Street lamp upgrade to lighten costs

A street light upgrade under way in Oamaru will provide a streamlined system that will provide improved functionality and save money.

Waitaki District Council (WDC) roading manager Kushla Tapper said the smart-system will provide more reliable usage data for billing, reduce total power consumption, and reduce electricity drain at peak times thereby reducing costs.

Workers are already swapping out the photocell receivers on the existing street lights in the town and surrounding area with new smart-system control units.

The contract for installation is being carried out by Clements Electrical and Southroads and also includes cleaning, inspecting and maintaining the lights.

Mrs Tapper said the project would be completed below the $360,000 set aside in the council’s budget.

She said the 1550 control units were bought and paid for by council in previous years, so some of the costs have already been paid off.

The smart-system allows all units to be controlled in the same way, rather than using multiple systems.

"We can control certain areas to dim or turn off as needed, without interfering with others.
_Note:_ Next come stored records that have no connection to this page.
(* ===== verification/Bio.v ===== *)
(** * Buffer cache: kernel/bio.c

    The cache is an array of [NBUF] buffers on a doubly linked list in order
    of use.  A [struct buf*] is the index of the buffer, [HEAD] that of
    [bcache.head].  [disk_rw] is the effect of [virtio_disk_rw] on a buffer; the
    disk also keeps the history of the writes, for crash reasoning. *)

From S2P Require Import Prelude Memory Riscv Spinlock.

Definition NBUF : Z := 30.
Definition BSIZE : Z := 1024.
Notation block := (list Z).

Record buf := Buf {
  b_valid : bool;
  b_dev : Z;
  b_blockno : Z;
  b_lock : sleeplock;
  b_refcnt : Z;
  b_prev : Z;
  b_next : Z;
  b_data : block
}.

(** [bcache]; [bc_buf] also holds [bcache.head]. *)
Record bcache := Bcache { bc_lock : spinlock; bc_buf : gmap Z buf }.
Definition HEAD : Z := NBUF.

Record disk := Disk { d_blocks : gmap Z block; d_hist : list (Z * block) }.
Definition zero_block : block := replicate (Z.to_nat BSIZE) 0.
Definition dread (d : disk) (bn : Z) : block := default zero_block (d_blocks d !! bn).
Definition dwrite (bn : Z) (v : block) (d : disk) : disk :=
  Disk (<[bn := v]> (d_blocks d)) (d_hist d ++ [(bn, v)]).

Record bst := Bst { bs_cache : bcache; bs_disk : disk }.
Light levels can be adjusted throughout the night, to reduce electricity drain and use.

"Because the power consumption will be measured rather than calculated, this also saves time and effort, especially with electricity regulators and auditors, so council can obtain better pricing", she said.

Previously, street lights were controlled by a combination of photocells and "ripple relays", which were controlled from the Network Waitaki base on Chelmer St.

"Power usage has been hard to accurately detail, because of the variable sunlight levels. So even within a season, lights could have turned off earlier than yesterday, but we wouldn’t have this accurately recorded", she said.

The system also has additional functions for the future, including turning some lights off completely during parts of the night (for dark sky projects, or during aurora australis events) or even enable a flashing function for use during Civil Defence alerts, something council will be working on in future, Mrs Tapper said.

WDC was one of the first councils to take advantage of an 85% subsidy to replace the old lights, beginning in 2016.

The street lights, except for the heritage lights, are all LED, with further upgrades to be made.

"The heritage lights in lower Thames St, and the historic precinct, will be updated to have LED light ‘gear trays’ installed within the existing heritage lamp casing, as part of a separate project.

"Council has ordered the ‘yellowest’ LED colour range available for those lights, so that the warm glow is unlikely to change", Mrs Tapper said.

The smart-system will cover the streets in Oamaru, but not the State Highway.

While the council usually has delegated power for these lights, that is on hold while New Zealand Transport Agency Waka Kotahi considers a national management plan for State Highway street lighting.